Simon didn’t understand why almost all the adults he knew treated alcohol as if it were nectar from heaven. He’d never been a drinker himself, but recently it had started to annoy him when other people did it. He’d heard on the radio that it was hard for cancer to kill you if your liver was functioning at its highest level. He’d tried telling Charlie that alcohol was poison, but she either laughed at him or said, ‘So are killjoys.’ Simon wasn’t sure he was capable of feeling joy, but this was where he tended to feel least discontent: at his regular table at TheBrown Cow, next to the fireplace, opposite a framed oil painting of a black and white cow (yeah, it made no sense to Simon either) standing side-on between a thick, gnarly-trunked oak tree and a red wheelbarrow. Inexplicably, a large green apple was balanced on top of the cow’s head.

This wasn’t the original brown cow painting; that one, in which the cow had been an appropriate shade of caramel, had gone last year and taken the smell of old wood with it. Now, under new management, the place reeked of roses and leather, which Charlie liked and Simon hated. So far he’d had no luck tracking down the source of the smell. There had to be a vent somewhere pumping it out, one he planned to bury under dozens of layers of masking tape if he ever found it.

It was half past ten. The pub was empty apart from the bar staff, Simon and Charlie.

‘Anyway, well done,’ she said. ‘You successfully manifested a sandwich.’ He’d texted her an hour ago:‘brown cow bring cheese sandwich’. ‘Less successfully,’ she continued, ‘you left confidential paperwork lying around on a pub table while you went out and … did what, exactly, for twenty minutes?’Cause that’s how long I’ve been here, waiting with your stupid sandwich.’

‘I asked for cheese, not stupid. Are we out of cheese?’

‘I can’t believe you left all this lot just lying here for anyone to rummage through.’

‘I don’t care about keeping Spilling Police’s secrets any more.’ Simon was annoyed that he had to spell it out. Didn’t Charlie know nothing was the same now that his team was going to be torn apart? That it never would be again? ‘I went out to ring Doug Brodigan. Couldn’t get a signal in here.’

‘You still haven’t enabled Wi-Fi calls on your phone, have you?’ Charlie sighed.

‘Don’t know what it means,’ Simon said proudly.

‘Can I do it for you now? It’ll take four seconds.’

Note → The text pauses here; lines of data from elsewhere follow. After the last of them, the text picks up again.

Lemma analysis_is_first_text_witness :
  member (res_json (serve (answering (gemini_body (VString "Yes, suitable."))) rice).1)
    "analysis" = VString "Yes, suitable.".
Proof.
  apply (analysis_is_first_text (answering (gemini_body (VString "Yes, suitable.")))
           rice rice_call
           {| status := 200; data := gemini_body (VString "Yes, suitable.") |});
    [apply (rice_is_forwarded (answering (gemini_body (VString "Yes, suitable."))))
    | reflexivity | discriminate].
Defined.

(** C4 as stated fails: a body of the documented shape whose text is present
    and empty is not answered with that text. *)
Lemma present_empty_text_is_not_relayed :
  ∃ up body c r text,
    EvPost c (Resolved r) ∈ (serve up body).2 ∧
    first_text (data r) = Some (VString text) ∧
    member (res_json (serve up body).1) "analysis" ≠ VString text.
Proof.
  exists (answering (gemini_body (VString ""))), rice, rice_call,
    {| status := 200; data := gemini_body (VString "") |}, "".
  split; [apply (rice_is_forwarded (answering (gemini_body (VString ""))))|].
  split; [reflexivity|]. vm_compute. discriminate.
Qed.
(** * Transaction-graph fraud analysis (app.py): model and properties

    A shallow embedding of the detection functions and of the [/upload]
    route of [app.py].  Account identifiers and pattern labels are Python
    [str] values, modelled as [string].  Scores are Python floats that only
    ever hold the integral values 0, 20, 40, 50, 70, 90 and 95, all exactly
    representable; they are modelled as [Z]. *)

From Stdlib Require Import String Ascii ZArith Lia Bool Arith List.
From Stdlib Require Import Permutation Sorted DecimalString DecimalNat.
Import ListNotations.
Open Scope string_scope.
Open Scope list_scope.

(** ** Python built-ins used by the program *)

Module Py.

(** [x in l] on a list of strings. *)
Definition list_in (x : string) (l : list string) : bool :=
  existsb (String.eqb x) l.

(** [sub in s] on strings: [sub] occurs in [s] at some offset. *)
Fixpoint str_in (sub s : string) : bool :=
  String.prefix sub s ||
  match s with
  | EmptyString => false
  | String _ s' => str_in sub s'
  end.

(** [str(n)] for a non-negative integer. *)
Definition str_of_nat (n : nat) : string :=
  NilEmpty.string_of_uint (Nat.to_uint n).

(** The format specification [:03d]: decimal digits, padded on the left
    with zeros up to a minimal width of three. *)
Definition format_03d (n : nat) : string :=
  let s := str_of_nat n in
  (String.concat "" (repeat "0" (3 - String.length s)) ++ s)%string.
(** Whether the Euclidean norm of the exact (pitch, yaw, roll) differences
    is below [rotEpsilon] and the exact absolute transZ difference is below
    [transZEpsilon]; defined when all ten doubles are finite. *)
Definition euclid_close (p q : DOFPose) (rotEpsilon transZEpsilon : float)
  : option bool :=
  match exact_diff (pitch p) (pitch q), exact_diff (yaw p) (yaw q),
        exact_diff (roll p) (roll q), exact_diff (transZ p) (transZ q),
        exact_value rotEpsilon, exact_value transZEpsilon with
  | Some dPitch, Some dYaw, Some dRoll, Some dTransZ, Some re, Some te =>
      Some (sqrt_below (dPitch * dPitch + dYaw * dYaw + dRoll * dRoll) re &&
            Qltb (Qabs dTransZ) te)
  | _, _, _, _, _, _ => None
  end.

(** ** The order of binary64 values

    [FloatAxioms] specifies every primitive operation by its counterpart on
    [spec_float] (sign, mantissa, exponent).  The comparison of two values
    that are not NaN is the lexicographic comparison of their ranks. *)

Module SF.

Local Open Scope Z_scope.

Definition is_nanSF (x : spec_float) : bool :=
  match x with S754_nan => true | _ => false end.

Definition is_zeroSF (x : spec_float) : bool :=
  match x with S754_zero _ => true | _ => false end.

Definition is_infSF (x : spec_float) : bool :=
  match x with S754_infinity _ => true | _ => false end.

Definition is_finiteSF (x : spec_float) : bool :=
  match x with S754_zero _ | S754_finite _ _ _ => true | _ => false end.

(** NaN, a zero of either sign, or a value with the sign bit clear. *)
Definition nonneg (x : spec_float) : bool :=
  match x with
  | S754_nan | S754_zero _ => true
  | S754_infinity s | S754_finite s _ _ => negb s
  end.

(** NaN or the positive infinity: what an overflowing or undefined distance
    evaluates to. *)
Definition top (x : spec_float) : bool :=
  match x with S754_nan | S754_infinity false => true | _ => false end.

(** The place of a value in the order, as a triple compared
    lexicographically: the class (negative infinity, negative, zero,
    positive, positive infinity), then the exponent, then the mantissa, the
    last two negated for negative values.  NaN is unordered; its rank is
    never read. *)
Definition rank (x : spec_float) : Z * Z * Z :=
  match x with
  | S754_nan => (0, 0, 0)
  | S754_zero _ => (0, 0, 0)
  | S754_infinity true => (-2, 0, 0)
  | S754_infinity false => (2, 0, 0)
  | S754_finite true m e => (-1, - e, - Zpos m)
  | S754_finite false m e => (1, e, Zpos m)
  end.

Definition lex3 (a b : Z * Z * Z) : comparison :=
  let '(a1, a2, a3) := a in
  let '(b1, b2, b3) := b in
  match a1 ?= b1 with
  | Eq => match a2 ?= b2 with
          | Eq => a3 ?= b3
          | c => c
          end
  | c => c
  end.

Definition lt3 (a b : Z * Z * Z) : Prop :=
  fst (fst a) < fst (fst b) \/
  fst (fst a) = fst (fst b) /\
  (snd (fst a) < snd (fst b) \/ snd (fst a) = snd (fst b) /\ snd a < snd b).

End SF.

(** * Properties *)

(** ** Comparison and rounding on [spec_float] *)

Module SFFacts.

Import SF.
Local Open Scope Z_scope.

Section Compare.

Lemma SFcompare_rank x y :
  SFcompare x y =
  if is_nanSF x || is_nanSF y then None else Some (lex3 (rank x) (rank y)).
Proof.
destruct x as [[|]|[|]| |[|] mx ex], y as [[|]|[|]| |[|] my ey]; try reflexivity;
  cbn -[Z.compare Z.opp];
  change (Pos.compare_cont Eq ?a ?b) with (Pos.compare a b).
change (-1 ?= -1) with Eq; cbv iota.
rewrite !Z.compare_opp, (Z.compare_antisym ex ey).
destruct (ex ?= ey); cbn [CompOpp]; try reflexivity.
cbn. now rewrite (Pos.compare_antisym mx my).
Qed.

Lemma lex3_refl a : lex3 a a = Eq.
Proof. destruct a as [[a1 a2] a3]; cbn. now rewrite !Z.compare_refl. Qed.

Lemma lex3_Lt_iff a b : lex3 a b = Lt <-> lt3 a b.
Proof.
unfold lt3. destruct a as [[a1 a2] a3], b as [[b1 b2] b3]; cbn.
destruct (Z.compare_spec a1 b1), (Z.compare_spec a2 b2), (Z.compare_spec a3 b3);
  split; intros; try discriminate; try reflexivity; lia.
Qed.

Lemma lex3_Eq_iff a b : lex3 a b = Eq <-> a = b.
Proof.
destruct a as [[a1 a2] a3], b as [[b1 b2] b3]; cbn.
destruct (Z.compare_spec a1 b1), (Z.compare_spec a2 b2), (Z.compare_spec a3 b3);
  split; intros H'; try discriminate; try reflexivity; try (subst; reflexivity);
  injection H'; lia.
Qed.

Lemma SFltb_true_iff x y :
  SFltb x y = true <->
  is_nanSF x = false /\ is_nanSF y = false /\ lt3 (rank x) (rank y).
Proof.
unfold SFltb. rewrite SFcompare_rank, <- lex3_Lt_iff.
destruct (is_nanSF x), (is_nanSF y); cbn;
  try (split; [discriminate | intros (? & ? & ?); discriminate]).
destruct (lex3 (rank x) (rank y)); intuition discriminate.
Qed.

Lemma SFleb_true_iff x y :
  SFleb x y = true <->
  is_nanSF x = false /\ is_nanSF y = false /\
  (lt3 (rank x) (rank y) \/ rank x = rank y).
Proof.
unfold SFleb. rewrite SFcompare_rank, <- lex3_Lt_iff, <- lex3_Eq_iff.
destruct (is_nanSF x), (is_nanSF y); cbn;
  try (split; [discriminate | intros (? & ? & ?); discriminate]).
destruct (lex3 (rank x) (rank y)); intuition discriminate.
Qed.

Lemma SFeqb_true_iff x y :
  SFeqb x y = true <->
  is_nanSF x = false /\ is_nanSF y = false /\ rank x = rank y.
Proof.
unfold SFeqb. rewrite SFcompare_rank, <- lex3_Eq_iff.
destruct (is_nanSF x), (is_nanSF y); cbn;
  try (split; [discriminate | intros (? & ? & ?); discriminate]).
destruct (lex3 (rank x) (rank y)); intuition discriminate.
Qed.

Ltac triples :=
  repeat match goal with
         | |- context [rank ?x] =>
             let a := fresh "a" in let b := fresh "b" in let c := fresh "c" in
             destruct (rank x) as [[a b] c]
         | H : context [rank ?x] |- _ =>
             let a := fresh "a" in let b := fresh "b" in let c := fresh "c" in
             destruct (rank x) as [[a b] c]
         end;
  unfold lt3 in *; cbn [fst snd] in *.
(** Every way [fetch] can settle, followed through [makeRequest]: the
    value returned, the record that enters the operation log, and the
    request that went out. *)
Lemma makeRequest_outcome (now : Z) (rnd : string) (req : Request)
    (later : Z) (reply : Reply) (e : Services) :
  exists (result : Json) (e' : Services),
    makeRequest now rnd req later reply e = (Returned result, e')
    /\ match settled reply with
       | Rejects thrown =>
           result = failure (messageOr "Unknown error occurred" thrown)
       | Responds false status (Unparseable _) =>
           result = failure ("HTTP error! status: " +:+ pretty status)
       | Responds false status (Parsed JNull) =>
           result = failure (nullPropertyMessage "error")
       | Responds false status (Parsed errorData) =>
           result = failure
                      match member "error" errorData with
                      | Some v =>
                          if truthy v then
                            match toText v with
                            | Returned text => text
                            | Threw thrown =>
                                messageOr "Unknown error occurred" thrown
                            end
                          else "HTTP error! status: " +:+ pretty status
                      | None => "HTTP error! status: " +:+ pretty status
                      end
       | Responds true _ (Unparseable thrown) =>
           result = failure (messageOr "Unknown error occurred" thrown)
       | Responds true _ (Parsed JNull) =>
           result = failure (nullPropertyMessage "success")
       | Responds true _ (Parsed d) => result = d
       end
    /\ result <> JNull
    /\ (exists entry,
          DatabaseMonitor.operations (monitor e')
          = take 100 (entry :: DatabaseMonitor.operations (monitor e))
          /\ DatabaseMonitor.success entry = succeeded result
          /\ (forall msg, member "error" result = Some (JString msg) ->
                          DatabaseMonitor.error entry = Some msg)
          /\ (member "error" result = None -> DatabaseMonitor.error entry = None)
          /\ DatabaseMonitor.type entry = operationType (method req)
          /\ DatabaseMonitor.duration entry = Some (later - now)
          /\ DatabaseMonitor.details entry
             = Some {[ "endpoint" := endpoint req;
                       "method" := orString (method req) "GET" ]}
          /\ DatabaseMonitor.recordCount entry
             = match settled reply with
               | Responds true _ (Parsed JNull) => Some 0
               | Responds true _ (Parsed d) => inferRecordCount d
               | _ => Some 0
               end)
    /\ metrics e' = metrics e
    /\ wire e' = wire e ++ [req].
Proof.
  unfold makeRequest, makeRequestStart.
  pose proof (completeOperation_after_start now rnd (operationType (method req))
                (Some ({[ "endpoint" := endpoint req;
                          "method" := orString (method req) "GET" ]}
                       : DatabaseMonitor.Details))
                (monitor e) later (entropy reply)) as Hlog.
  cbn zeta in Hlog.
  destruct (DatabaseMonitor.startOperation now rnd (operationType (method req))
              (Some ({[ "endpoint" := endpoint req;
                        "method" := orString (method req) "GET" ]}
                     : DatabaseMonitor.Details)) (monitor e)) as [i m] eqn:Hstart.
  cbn [fst snd] in Hlog.
  assert (Hdetails : forall d : DatabaseMonitor.Details,
             DatabaseMonitor.spread (Some d) None = d).
  { intros d. unfold DatabaseMonitor.spread. cbn [default from_option id].
    apply (left_id_L ∅ (∪)). }
  destruct (makeRequestFinish_outcome later {| operationId := i; sent := req |}
              reply {| monitor := m; metrics := metrics e; wire := wire e ++ [req] |})
    as (result & e' & count & err & Hrun & Hshape & Hnn & Hmon & Herr & Hnone
        & Hcount & Hmetrics & Hwire).
  exists result, e'. split; [exact Hrun |]. split; [exact Hshape |].
  split; [exact Hnn |]. split; [| split; [exact Hmetrics | exact Hwire]].
  cbn [monitor operationId] in Hmon. rewrite Hmon.
  eexists. split; [apply Hlog |].
  cbn [DatabaseMonitor.logEntry DatabaseMonitor.type DatabaseMonitor.duration
       DatabaseMonitor.success DatabaseMonitor.error DatabaseMonitor.details
       DatabaseMonitor.recordCount DatabaseMonitor.in_type
       DatabaseMonitor.in_duration DatabaseMonitor.in_success
       DatabaseMonitor.in_error DatabaseMonitor.in_details
       DatabaseMonitor.in_recordCount].
  rewrite Hdetails.
  split; [reflexivity |]. split; [exact Herr |]. split; [exact Hnone |].
  split; [reflexivity |]. split; [reflexivity |]. split; [reflexivity | exact Hcount].
Qed.


End RequestFacts.

Section ClientFacts.
Import ApiCache CaseStudiesApi.

Lemma cache_delete_lookup {V : Type} (k j : string)
    (c : gmap string (CacheItem V)) :
  snd (ApiCache.delete k c) !! j = if decide (k = j) then None else c !! j.
Proof. cbn [ApiCache.delete snd]. apply lookup_delete. Qed.

(** A read of an absent key is the request itself, and what it resolves
    to is stored whatever it says. *)
Lemma getOrFetch_miss_request now key rnd req ttl threshold later reply (st : Client) :
  cache st !! key = None ->
  exists result e',
    makeRequest now rnd req later reply (outside st) = (Returned result, e')
    /\ getOrFetch now key (requestFn rnd req) ttl threshold later reply st
       = (Returned result,
          {| cache := ApiCache.set later key result ttl (cache st);
             refreshing := refreshing st;
             outside := e' |}).
Proof.
  intros Hnone.
  destruct (makeRequest_outcome now rnd req later reply (outside st))
    as (result & e' & Hreq & _).
  exists result, e'. split; [exact Hreq |].
  unfold getOrFetch. rewrite Hnone. cbn [start finish requestFn].
  unfold makeRequest in Hreq.
  destruct (makeRequestStart rnd req now (outside st)) as [p e1].
  rewrite Hreq. reflexivity.
Qed.

(** The cached reads always return: [caseStudiesApi.getAllCaseStudies()]
    is a promise that never rejects. *)
Lemma getAllCaseStudies_returns now rnd later reply (st : Client) :
  exists result st',
    getAllCaseStudies now rnd later reply st = (Returned result, st').
Proof.
  unfold getAllCaseStudies.
  destruct (cache st !! CASE_STUDIES) as [cached |] eqn:Hk.
  - rewrite (getOrFetch_hit _ _ _ _ _ _ _ _ _ Hk). eexists _, _. reflexivity.
  - destruct (getOrFetch_miss_request now CASE_STUDIES rnd listRequest MEDIUM
                defaultRefreshThreshold later reply st Hk)
      as (result & e' & _ & Hget).
    rewrite Hget. eexists _, _. reflexivity.
Qed.

(** A refresh of the client that settles: the request resolves, and what
    it resolves to is stored under the key of the refresh and returned
    by every read of that key from then on. *)
Lemma client_refresh_settles (later : Z) (rnd : string) (req : Request) (j : nat)
    (reply : Reply) (st : Client) (r : Refresh Pending) :
  refreshing st !! j = Some r -> 0 <= refreshTtl r ->
  let st' := refreshSettles later (requestFn rnd req) j reply st in
  exists fetched : Json,
    fst (makeRequestFinish later (refreshPromise r) reply (outside st))
    = Returned fetched
    /\ (forall status b, settled reply = Responds true status (Parsed b) ->
                         b <> JNull -> fetched = b)
    /\ refreshing st' = take j (refreshing st) ++ drop (S j) (refreshing st)
    /\ cache st' !! refreshKey r
       = Some {| ApiCache.data := fetched; timestamp := later;
                 expiry := later + refreshTtl r |}
    /\ (forall now' rnd' req' ttl threshold later' reply',
          fst (getOrFetch now' (refreshKey r) (requestFn rnd' req') ttl threshold
                 later' reply' st')
          = Returned fetched).
Proof.
  intros Hr Httl st'.
  destruct (makeRequestFinish_outcome later (refreshPromise r) reply (outside st))
    as (fetched & e' & count & err & Hrun & Hshape & _).
  exists fetched. rewrite Hrun. split; [reflexivity |].
  split.
  { intros status b Hb Hnn. rewrite Hb in Hshape.
    destruct b; solve [exact Hshape | congruence]. }
  assert (Hstate : st' = {| cache := ApiCache.set later (refreshKey r) fetched
                                       (refreshTtl r) (cache st);
                            refreshing := take j (refreshing st)
                                          ++ drop (S j) (refreshing st);
                            outside := e' |}).
  { subst st'. unfold refreshSettles. rewrite Hr. cbn [finish requestFn].
    rewrite Hrun. reflexivity. }
  assert (Hstored : cache st' !! refreshKey r
                    = Some {| ApiCache.data := fetched; timestamp := later;
                              expiry := later + refreshTtl r |}).
  { rewrite Hstate. cbn [cache]. apply set_lookup. exact Httl. }
  split; [rewrite Hstate; reflexivity |]. split; [exact Hstored |].
  intros now' rnd' req' ttl threshold later' reply'.
  rewrite (getOrFetch_hit _ _ _ _ _ _ _ _ _ Hstored). reflexivity.
Qed.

‘No need. I’ve already spoken to Brodigan, who confirmed I was right. Made a nice change.’

‘What?’ Charlie looked confused. ‘Simon, you’re always right. When aren’t you? Oh, for God’s sake!’ It was convenient for Simon that she could read his thoughts most of the time. Saved him having to string sentences together. ‘The super’s not doing what she’s doing because she doesn’t think you’re a brilliant detective. You know that. Everyone knows how good you are.’

‘It’s my fault, what’s happening to Sam and Proust. The team. There’d be no exiling of anyone if it weren’t for me,’ Simon said. ‘If I was as good at the job as you say I am, Dooper’d be scared of losing me and she can’t be, or she wouldn’t be trying to push me out the door by firing the only people I want to work with. If I’d been less disruptive, more conventional—’

‘An entirely different person, yeah?’